La parabole de Jésus n’est pas une fatalité, parce qu’entre nos mains, ces clefs massives de la loi et des prophètes doivent jouer, tourner et retourner notre éthique, nos choix et nos objections. 

Et ceci pour qu’enfin, par la grâce du ressuscité, nous redevenions la vaste maisonnée des enfants d’Abraham.

YAL 09.10.2022

Evangile selon Luc, chapitre 16, versets 19 à 31

19 »Il y avait un homme riche, qui s’habillait de pourpre et de fin lin et qui chaque jour menait joyeuse et brillante vie. 20 Un pauvre du nom de Lazare était couché devant son portail, couvert d’ulcères. 21 Il aurait bien voulu se rassasier des miettes qui tombaient de la table du riche, cependant même les chiens venaient lécher ses ulcères. 22 Le pauvre mourut et fut porté par les anges auprès d’Abraham.
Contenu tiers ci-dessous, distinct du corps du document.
(* ===== verification/BuddyFacts.v ===== *)
(** * Theorems on the buddy system of a zone

    Buddy arithmetic, the invariant of the free lists, and the refinement of
    [__free_pages_bulk], [__rmqueue] and the watermark test to operations on the
    set of free pages. *)

From stdpp Require Import prelude numbers list gmap.
From Stdlib Require Import ZArith Lia.
From S2P Require Import Prelude Buddy.

#[local] Set Default Goal Selector "!".
#[local] Open Scope Z_scope.

Module BuddyFacts.
Import Buddy.

(** ** Index arithmetic of buddies *)

Lemma blk_size_pos o : 0 < size o.
Proof. apply pow2_pos. lia. Qed.
#[export] Hint Resolve blk_size_pos : kern.

Lemma size_S o : size (S o) = 2 * size o.
Proof. unfold size. rewrite Nat2Z.inj_succ, Z.pow_succ_r by lia. lia. Qed.

Lemma shiftl_size o : Z.shiftl 1 (Z.of_nat o) = size o.
Proof. unfold size. rewrite Z.shiftl_1_l. done. Qed.

Lemma size_le o o' : (o <= o')%nat → size o <= size o'.
Proof. intros. unfold size. apply Z.pow_le_mono_r; lia. Qed.

Lemma size_divide o o' : (o <= o')%nat → (size o | size o').
Proof.
  intros. exists (2 ^ (Z.of_nat o' - Z.of_nat o)). unfold size.
  rewrite <- Z.pow_add_r by lia. f_equal. lia.
Qed.

(** A block and its buddy are the two halves of an aligned block twice the
    size, and [&] of the two indices is that block's index. *)
Lemma buddy_halves o i : (size o | i) →
  let b := Z.lxor i (size o) in
  let base := Z.land i b in
  (size (S o) | base) ∧
  ((i = base ∧ b = base + size o) ∨ (i = base + size o ∧ b = base)).
Proof.
  intros [j ->]. rewrite size_S. cbn zeta. unfold size. set (n := Z.of_nat o).
  assert (Hn : 0 <= n) by lia.
  assert (Ex : Z.lxor (j * 2 ^ n) (2 ^ n) = Z.lxor j 1 * 2 ^ n).
  { transitivity (Z.lxor (Z.shiftl j n) (Z.shiftl 1 n)).
    - by rewrite Z.shiftl_mul_pow2, Z.shiftl_1_l by done.
    - by rewrite <- Z.shiftl_lxor, Z.shiftl_mul_pow2 by done. }
  rewrite Ex. rewrite <- !Z.shiftl_mul_pow2, <- Z.shiftl_land, !Z.shiftl_mul_pow2 by done.
  assert (Hj : ∃ k, (j = 2 * k ∧ Z.lxor j 1 = 2 * k + 1 ∧ Z.land j (Z.lxor j 1) = 2 * k) ∨
                    (j = 2 * k + 1 ∧ Z.lxor j 1 = 2 * k ∧ Z.land j (Z.lxor j 1) = 2 * k)).
  { exists (j / 2). pose proof (Z.div_mod j 2 ltac:(lia)) as Hdm.
    pose proof (Z.mod_pos_bound j 2 ltac:(lia)). set (k := j / 2) in *. clearbody k.
    assert (E1 : Z.lxor (2 * k) 1 = 2 * k + 1).
    { apply Z.bits_inj'. intros m Hm. rewrite Z.lxor_spec.
      destruct (Z.eq_dec m 0) as [->|].
      - by rewrite Z.testbit_even_0, Z.testbit_odd_0.
      - replace m with (Z.succ (Z.pred m)) by lia.
        rewrite Z.testbit_even_succ, Z.testbit_odd_succ by lia.
        change 1 with (2 * 0 + 1). rewrite Z.testbit_odd_succ, Z.bits_0 by lia.
        apply xorb_false_r. }
    assert (E2 : Z.land (2 * k) (2 * k + 1) = 2 * k).
    { apply Z.bits_inj'. intros m Hm. rewrite Z.land_spec.
      destruct (Z.eq_dec m 0) as [->|].
      - by rewrite Z.testbit_even_0.
      - replace m with (Z.succ (Z.pred m)) by lia.
        rewrite Z.testbit_even_succ, Z.testbit_odd_succ by lia. apply andb_diag. }
    assert (j mod 2 = 0 ∨ j mod 2 = 1) as [E|E] by lia; rewrite E in Hdm.
    - left. rewrite Z.add_0_r in Hdm. rewrite Hdm, E1, E2. done.
    - right. rewrite Hdm, <- E1, Z.lxor_assoc, Z.lxor_nilpotent, Z.lxor_0_r, E1.
      rewrite Z.land_comm, E2. done. }
  destruct Hj as [k [(E1 & E2 & E3)|(E1 & E2 & E3)]]; rewrite E2 in *; rewrite E3, E1;
    (split; [exists k; lia|lia]).
Qed.

(** ** The free blocks *)

Definition inb (o : nat) (i x : Z) : Prop := i <= x < i + size o.

Definition blk (z : zone) (o : nat) (i : Z) : Prop :=
  ∃ a, areas z !! o = Some a ∧ i ∈ free_list a.

Definition free (z : zone) (x : Z) : Prop := ∃ o i, blk z o i ∧ inb o i x.

Fixpoint total (o : nat) (l : list free_area) : Z :=
  match l with
  | [] => 0
  | a :: l' => size o * Z.of_nat (length (free_list a)) + total (S o) l'
  end.

Definition clean (p : page) : Prop := pcount p = 0 ∧ PageReserved p = false.

(** The invariant of the buddy system, all but the page counter. *)
Record core (z : zone) : Prop := {
  c_len : length (areas z) = MAX_ORDER;
  c_dom i : is_Some (mem_map z !! i) ↔ 0 <= i < spanned_pages z;
  c_blk o i : blk z o i → (size o | i) ∧ 0 <= i ∧ i + size o <= spanned_pages z;
  c_disj o i o' i' x : blk z o i → blk z o' i' → inb o i x → inb o' i' x → o = o' ∧ i = i';
  c_list o a : areas z !! o = Some a →
    NoDup (free_list a) ∧ nr_free a = Z.of_nat (length (free_list a));
  c_head o i p : mem_map z !! i = Some p → page_is_buddy p o = true ↔ blk z o i;
  c_page x p : free z x → mem_map z !! x = Some p →
    clean p ∧ (PagePrivate p = true → ∃ o, blk z o x);
  c_max o i : (S o < MAX_ORDER)%nat → blk z o i → ¬ blk z o (Z.lxor i (size o))
}.

Definition buddy_inv (z : zone) : Prop := core z ∧ free_pages z = total 0 (areas z).

(** A block that belongs to no list: being freed, or just taken. *)
Record hand (z : zone) (o : nat) (i : Z) : Prop := {
  h_order : (o < MAX_ORDER)%nat;
  h_align : (size o | i);
  h_range : 0 <= i ∧ i + size o <= spanned_pages z;
  h_disj x : inb o i x → ¬ free z x;
  h_page x p : inb o i x → mem_map z !! x = Some p → clean p ∧ PagePrivate p = false
}.

(** What a buddy operation leaves alone. *)
Record same_rest (z z' : zone) : Prop := {
  sr_span : spanned_pages z' = spanned_pages z;
  sr_pcps : pcps z' = pcps z;
  sr_taint : tainted z' = tainted z
}.

#[export] Instance same_rest_preorder : PreOrder same_rest.
Proof. split; [done|]. intros ? ? ? [] []. split; congruence. Qed.

#[export] Instance inb_dec o i x : Decision (inb o i x).
Proof. unfold inb. apply _. Defined.

Lemma inb_head o i : inb o i i.
Proof. unfold inb. pose proof (blk_size_pos o). lia. Qed.
#[export] Hint Resolve inb_head : kern.

Lemma total_insert l o o0 a b : l !! o = Some a →
  total o0 (<[o := b]> l) = total o0 l +
    size (o0 + o) * (Z.of_nat (length (free_list b)) - Z.of_nat (length (free_list a))).
Proof.
  revert o o0. induction l as [|c l IH]; intros o o0 H; [done|].
  destruct o as [|o]; cbn in *.
  - injection H as ->. rewrite Nat.add_0_r. lia.
  - rewrite (IH _ _ H). replace (S o0 + o)%nat with (o0 + S o)%nat by lia. lia.
Qed.

Lemma private_setbit p o : PagePrivate
  (set_flags (Z.setbit (flags p) PG_private) (set_private (Z.of_nat o) p)) = true.
Proof. unfold PagePrivate. cbn [flags set_flags set_private]. apply Z.setbit_eq. done. Qed.

Lemma private_clearbit p : PagePrivate
  (set_private 0 (set_flags (Z.clearbit (flags p) PG_private) p)) = false.
Proof. unfold PagePrivate. cbn [flags set_flags set_private]. apply Z.clearbit_eq. Qed.

Lemma reserved_setbit p o : PageReserved
  (set_flags (Z.setbit (flags p) PG_private) (set_private (Z.of_nat o) p)) = PageReserved p.
Proof. unfold PageReserved. cbn [flags set_flags set_private]. by rewrite Z.setbit_neq. Qed.

Lemma reserved_clearbit p : PageReserved
  (set_private 0 (set_flags (Z.clearbit (flags p) PG_private) p)) = PageReserved p.
Proof. unfold PageReserved. cbn [flags set_flags set_private]. by rewrite Z.clearbit_neq. Qed.

(** ** Taking a block off its list *)

Lemma blk_insert z o a b m o' i : areas z !! o = Some a →
  blk (set_mem_map m (set_areas (<[o := b]> (areas z)) z)) o' i ↔
  (o' = o ∧ i ∈ free_list b) ∨ (o' ≠ o ∧ blk z o' i).
Proof.
  intros Ha. unfold blk. cbn. split.
  - intros (c & Hc & Hi). destruct (decide (o' = o)) as [->|Hne].
    + left. rewrite list_lookup_insert_eq in Hc by (by eapply lookup_lt_Some).
      by simplify_eq.
    + right. rewrite list_lookup_insert_ne in Hc by done. eauto.
  - intros [[-> Hi]|[Hne (c & Hc & Hi)]].
    + exists b. by rewrite list_lookup_insert_eq by (by eapply lookup_lt_Some).
    + exists c. by rewrite list_lookup_insert_ne.
Qed.

Definition take_blk (z : zone) (o : nat) (a : free_area) (i : Z) (p : page) : zone :=
  set_mem_map (<[i := set_private 0 (set_flags (Z.clearbit (flags p) PG_private) p)]>
                 (mem_map z))
    (set_areas (<[o := mk_area (filter (λ j, j ≠ i) (free_list a)) (nr_free a - 1)]>
                  (areas z)) z).

Lemma take_blk_blk z o a i p o' i' : areas z !! o = Some a →
  blk (take_blk z o a i p) o' i' ↔ blk z o' i' ∧ (o', i') ≠ (o, i).
Proof.
  intros Ha. unfold take_blk. rewrite blk_insert by done. cbn [free_list].
  rewrite list_elem_of_filter. split.
  - intros [(-> & Hne & Hi)|[Hne Hb]]; (split; [|congruence]); [|done].
    by exists a.
  - intros [Hb Hne]. destruct (decide (o' = o)) as [->|]; [left|by right].
    destruct Hb as (c & Hc & Hi). simplify_eq. split_and!; [done| |done].
    intros ->. done.
Qed.

Lemma take_blk_free z o a i p x : core z → areas z !! o = Some a → i ∈ free_list a →
  free (take_blk z o a i p) x ↔ free z x ∧ ¬ inb o i x.
Proof.
  intros Hz Ha Hi. assert (Hb : blk z o i) by (by exists a).
  unfold free. setoid_rewrite take_blk_blk; [|done]. split.
  - intros (o' & i' & [Hb' Hne] & Hx). split; [eauto|]. intros Hx'.
    destruct (c_disj _ Hz _ _ _ _ _ Hb Hb' Hx' Hx) as [-> ->]. done.
  - intros [(o' & i' & Hb' & Hx) Hn]. exists o', i'. split_and!; [done| |done].
    intros [= -> ->]. done.
Qed.

Lemma buddy_private p o : page_is_buddy p o = true → PagePrivate p = true.
Proof. unfold page_is_buddy. intros H. zb_hyps. done. Qed.

Lemma page_is_buddy_spec p o : page_is_buddy p o = true ↔
  PagePrivate p = true ∧ private_ p = Z.of_nat o ∧ clean p.
Proof.
  unfold page_is_buddy, clean. rewrite !andb_true_iff, !Z.eqb_eq, negb_true_iff. tauto.
Qed.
Le riche mourut aussi et fut enterré. 23 Dans le séjour des morts, en proie à une grande souffrance il leva les yeux et vit de loin Abraham, avec Lazare à ses côtés. 24 Il s’écria: ‘Père Abraham, aie pitié de moi et envoie Lazare pour qu’il trempe le bout de son doigt dans l’eau afin de me rafraîchir la langue, car je souffre cruellement dans cette flamme.’ 25 Abraham répondit: ‘Mon enfant, souviens-toi que tu as reçu tes biens pendant ta vie et que Lazare a connu les maux pendant la sienne; maintenant, il est consolé ici et toi, tu souffres. 26 De plus, il y a un grand abîme entre nous et vous, afin que ceux qui voudraient passer d’ici vers vous, ou de chez vous vers nous, ne puissent pas le faire.’ 27 Le riche dit: ‘Je te prie alors, père, d’envoyer Lazare chez mon père, car j’ai cinq frères. 28 C’est pour qu’il les avertisse, afin qu’ils n’aboutissent pas, eux aussi, dans ce lieu de souffrances.’ 29 Abraham [lui] répondit: ‘Ils ont Moïse et les prophètes, qu’ils les écoutent.’ 30 Le riche dit: ‘Non, père Abraham, mais si quelqu’un vient de chez les morts vers eux, ils changeront d’attitude.’ 31 Abraham lui dit alors: ‘S’ils n’écoutent pas Moïse et les prophètes, ils ne se laisseront pas persuader, même si quelqu’un ressuscite.’»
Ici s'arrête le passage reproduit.